(Saved entries)
(* ===== verification/SourceContext.v ===== *)
(** * The source around a mutation point (MutationPoint::dumpSourceCodeContext,
    lib/MutationPoint.cpp)

    Shows the line a point lies in, a caret under its column, and the lines
    before and behind. *)

From stdpp Require Import base list strings gmap pretty.
From Stdlib Require Import ZArith Lia Bool Ascii.
From S2P Require Import Prelude StringFacts SourceLocation Mutator MutationPoint SourceManager.

Definition unavailable : string := "Source code information is unavailable. Possibly a junk mutation.".

Definition tab : ascii := "009"%char.

(** [std::string(n, ' ')] *)
Fixpoint spaces (n : nat) : string := match n with O => "" | S n => String " " (spaces n) end.

(** [log10(n) + 1], truncated: the powers of ten, 1 included, that are not
    greater; a [size_t] has at most twenty digits. *)
Definition log10_plus_1 (n : Z) : nat := length (List.filter (fun k => 10 ^ Z.of_nat k <=? n)%Z (seq 0 20)).

Definition maxDigits_of (maxLineNumber : Z) : nat := if (maxLineNumber =? 0)%Z then 1 else log10_plus_1 maxLineNumber.

(** [ss << std::setw(width) << text] *)
Definition setw (width : nat) (text : string) : string := spaces (width - String.length text) +:+ text.

(** The caret: tabs are kept, so that it stays below its column. *)
Fixpoint caret_fill (column : nat) (line : string) : outcome string :=
  match column with
  | O => mret ""
  | S column =>
      match line with
      | EmptyString => Abort "line[index]"
      | String c rest => s ← caret_fill column rest; mret (String (if Ascii.eqb c tab then tab else " "%char) s)
      end
  end.

(** [caret[at] = '^'] *)
Fixpoint set_char (at_ : nat) (c : ascii) (s : string) : outcome string :=
  match s, at_ with
  | EmptyString, _ => Abort "caret[column - 1]"
  | String _ rest, O => mret (String c rest)
  | String d rest, S at_ => r ← set_char at_ c rest; mret (String d r)
  end.

Definition caret_row (maxDigits : nat) (column : nat) (line : string) : outcome string :=
  caret ← caret_fill column line;
  _ ← require (Nat.ltb 0 column) "caret[column - 1]";
  caret ← set_char (column - 1) "^"%char caret;
  mret (spaces (maxDigits + 1) +:+ caret).
(* ===== verification/Reporters.v ===== *)
(** * The reporters (lib/Reporters/IDEReporter.cpp,
    lib/Reporters/MutationTestingElementsReporter.cpp,
    lib/Reporters/ASTSourceInfoProvider.cpp)

    A run ends with a [Result]: the tests, the mutation points, and one result
    for each run of a mutant.  The reporters read off which mutants were killed,
    count them, and print the mutants at their source lines or write them to a
    file for a web page. *)

From stdpp Require Import base list strings gmap.
From Stdlib Require Import ZArith Lia Bool Ascii SpecFloat.
From S2P Require Import Prelude StdContainers StringFacts Doubles Diagnostics MutatorKind IR SourceLocation Irm Mutator.
From S2P Require Import Samples MutationPoint Reachable Bitcode MutantExecution ClangAST ASTSearch JunkDetection.
From S2P Require Import SourceManager.

(** ** include/mull/Result.h: points are pointers into the store *)
Record Result := mkResult {
  result_tests : list Test;
  mutationResults : list MutationResult;
  result_mutationPoints : list PointId
}.

Definition mutantSurvived (status : ExecutionStatus) : bool := bool_decide (status = Passed).

(** A [std::set] of pointers, which is only asked for members and its size. *)
Definition killedMutants (results : list MutationResult) : gset PointId :=
  foldl (fun killed r => if negb (mutantSurvived (status (mr_result r))) then {[ mr_point r ]} ∪ killed else killed)
    ∅ results.

(** ** The score: [double] arithmetic, truncated *)
Definition score_of (killed total : Z) : outcome Z :=
  let rawScore := SFdiv 53 1024 (double_of_size killed) (double_of_size total) in
  uint_of_double (SFmul 53 1024 rawScore (double_of_size 100)).

(** ** IDEReporter *)
Section Reporter.
Context (store : Store) (files : string -> option string).

(** The caret under the column: tabs where the line has tabs. *)
Fixpoint blank (n : nat) (line : string) : outcome (list ascii) :=
  match n, line with
  | O, _ => mret []
  | S n, String c line =>
      rest ← blank n line; mret ((if Ascii.eqb c "009" then "009"%char else " "%char) :: rest)
  | S _, EmptyString => Abort "index past the string"
  end.

Definition caret_under (line : string) (column : Z) : outcome string :=
  caret ← blank (Z.to_nat column) line;
  _ ← require (0 <? column)%Z "caret[-1]";
  mret (String.string_of_list_ascii (<[Z.to_nat (column - 1) := "^"%char]> caret)).

(** The text for a mutant whose source line is at hand; it is passed to
    [fprintf] as a C string. *)
Definition mutant_text (mutant : MutationPoint) (survived : bool) (sourceLine : string) : outcome string :=
  let location := sourceLocation mutant in
  let header := filePath location +:+ ":" +:+ to_string (line location) +:+ ":" +:+ to_string (column location) +:+
    ": warning: " +:+ (if survived then "Survived" else "Killed") +:+ ": " +:+ point_diagnostics mutant +:+
    " [" +:+ getUniqueIdentifier (mutator mutant) +:+ "]" +:+ String newline "" in
  _ ← require (to_size_t (column location) <? Z.of_nat (String.length sourceLine))%Z "sourceLocation.column < line.size()";
  caret ← caret_under sourceLine (column location);
  mret (c_string (header +:+ sourceLine +:+ caret +:+ String newline "")).

Definition printMutant (survived : bool) (m : SourceManager) (pid : PointId) : D SourceManager :=
  mutant ← lift (point_at store pid);
  _ ← lift (require (negb (isNull (sourceLocation mutant))) "Debug information is missing?");
  r ← lift (getLine files m (sourceLocation mutant));
  let '(line, m) := r in
  text ← lift (mutant_text mutant survived line);
  _ ← d_modify (write (StandardOutput text));
  mret m.

Definition print_if (keep : PointId -> bool) (survived : bool) (m : SourceManager) (points : list PointId)
    : D SourceManager :=
  d_fold (fun m pid => if keep pid then printMutant survived m pid else mret m) m points.

Definition IDEReporter_reportResults (showKilled : bool) (result : Result) : D unit :=
  let points := result_mutationPoints result in
  if Nat.eqb (length points) 0 then info "No mutants found. Mutation score: infinitely high"
  else
    let killed := killedMutants (mutationResults result) in
    let total := Z.of_nat (length points) in
    let survivedMutantsCount := to_size_t (total - Z.of_nat (size killed)) in
    let killedMutantsCount := Z.of_nat (size killed) in
    m ← (if showKilled && (0 <? killedMutantsCount)%Z then
           _ ← info ("Killed mutants (" +:+ to_string killedMutantsCount +:+ "/" +:+ to_string total +:+ "):");
           print_if (fun pid => bool_decide (pid ∈ killed)) false ∅ points
         else mret ∅);
    _ ← (if (0 <? survivedMutantsCount)%Z then
           _ ← info ("Survived mutants (" +:+ to_string survivedMutantsCount +:+ "/" +:+ to_string total +:+ "):");
           _ ← print_if (fun pid => negb (bool_decide (pid ∈ killed))) true m points;
           mret tt
         else info "All mutations have been killed");
    score ← lift (score_of killedMutantsCount total);
    info ("Mutation score: " +:+ to_string score +:+ "%").
End Reporter.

**Exercise details**
Please output exactly the lines between the one holding "(** ** include/mull/Result.h: points" and the one holding "point_diagnostics mutant +:+" in the records above, inclusive, and nothing more.

**Solved problem**
(** ** include/mull/Result.h: points are pointers into the store *)
Record Result := mkResult {
  result_tests : list Test;
  mutationResults : list MutationResult;
  result_mutationPoints : list PointId
}.

Definition mutantSurvived (status : ExecutionStatus) : bool := bool_decide (status = Passed).

(** A [std::set] of pointers, which is only asked for members and its size. *)
Definition killedMutants (results : list MutationResult) : gset PointId :=
  foldl (fun killed r => if negb (mutantSurvived (status (mr_result r))) then {[ mr_point r ]} ∪ killed else killed)
    ∅ results.

(** ** The score: [double] arithmetic, truncated *)
Definition score_of (killed total : Z) : outcome Z :=
  let rawScore := SFdiv 53 1024 (double_of_size killed) (double_of_size total) in
  uint_of_double (SFmul 53 1024 rawScore (double_of_size 100)).

(** ** IDEReporter *)
Section Reporter.
Context (store : Store) (files : string -> option string).

(** The caret under the column: tabs where the line has tabs. *)
Fixpoint blank (n : nat) (line : string) : outcome (list ascii) :=
  match n, line with
  | O, _ => mret []
  | S n, String c line =>
      rest ← blank n line; mret ((if Ascii.eqb c "009" then "009"%char else " "%char) :: rest)
  | S _, EmptyString => Abort "index past the string"
  end.

Definition caret_under (line : string) (column : Z) : outcome string :=
  caret ← blank (Z.to_nat column) line;
  _ ← require (0 <? column)%Z "caret[-1]";
  mret (String.string_of_list_ascii (<[Z.to_nat (column - 1) := "^"%char]> caret)).

(** The text for a mutant whose source line is at hand; it is passed to
    [fprintf] as a C string. *)
Definition mutant_text (mutant : MutationPoint) (survived : bool) (sourceLine : string) : outcome string :=
  let location := sourceLocation mutant in
  let header := filePath location +:+ ":" +:+ to_string (line location) +:+ ":" +:+ to_string (column location) +:+
    ": warning: " +:+ (if survived then "Survived" else "Killed") +:+ ": " +:+ point_diagnostics mutant +:+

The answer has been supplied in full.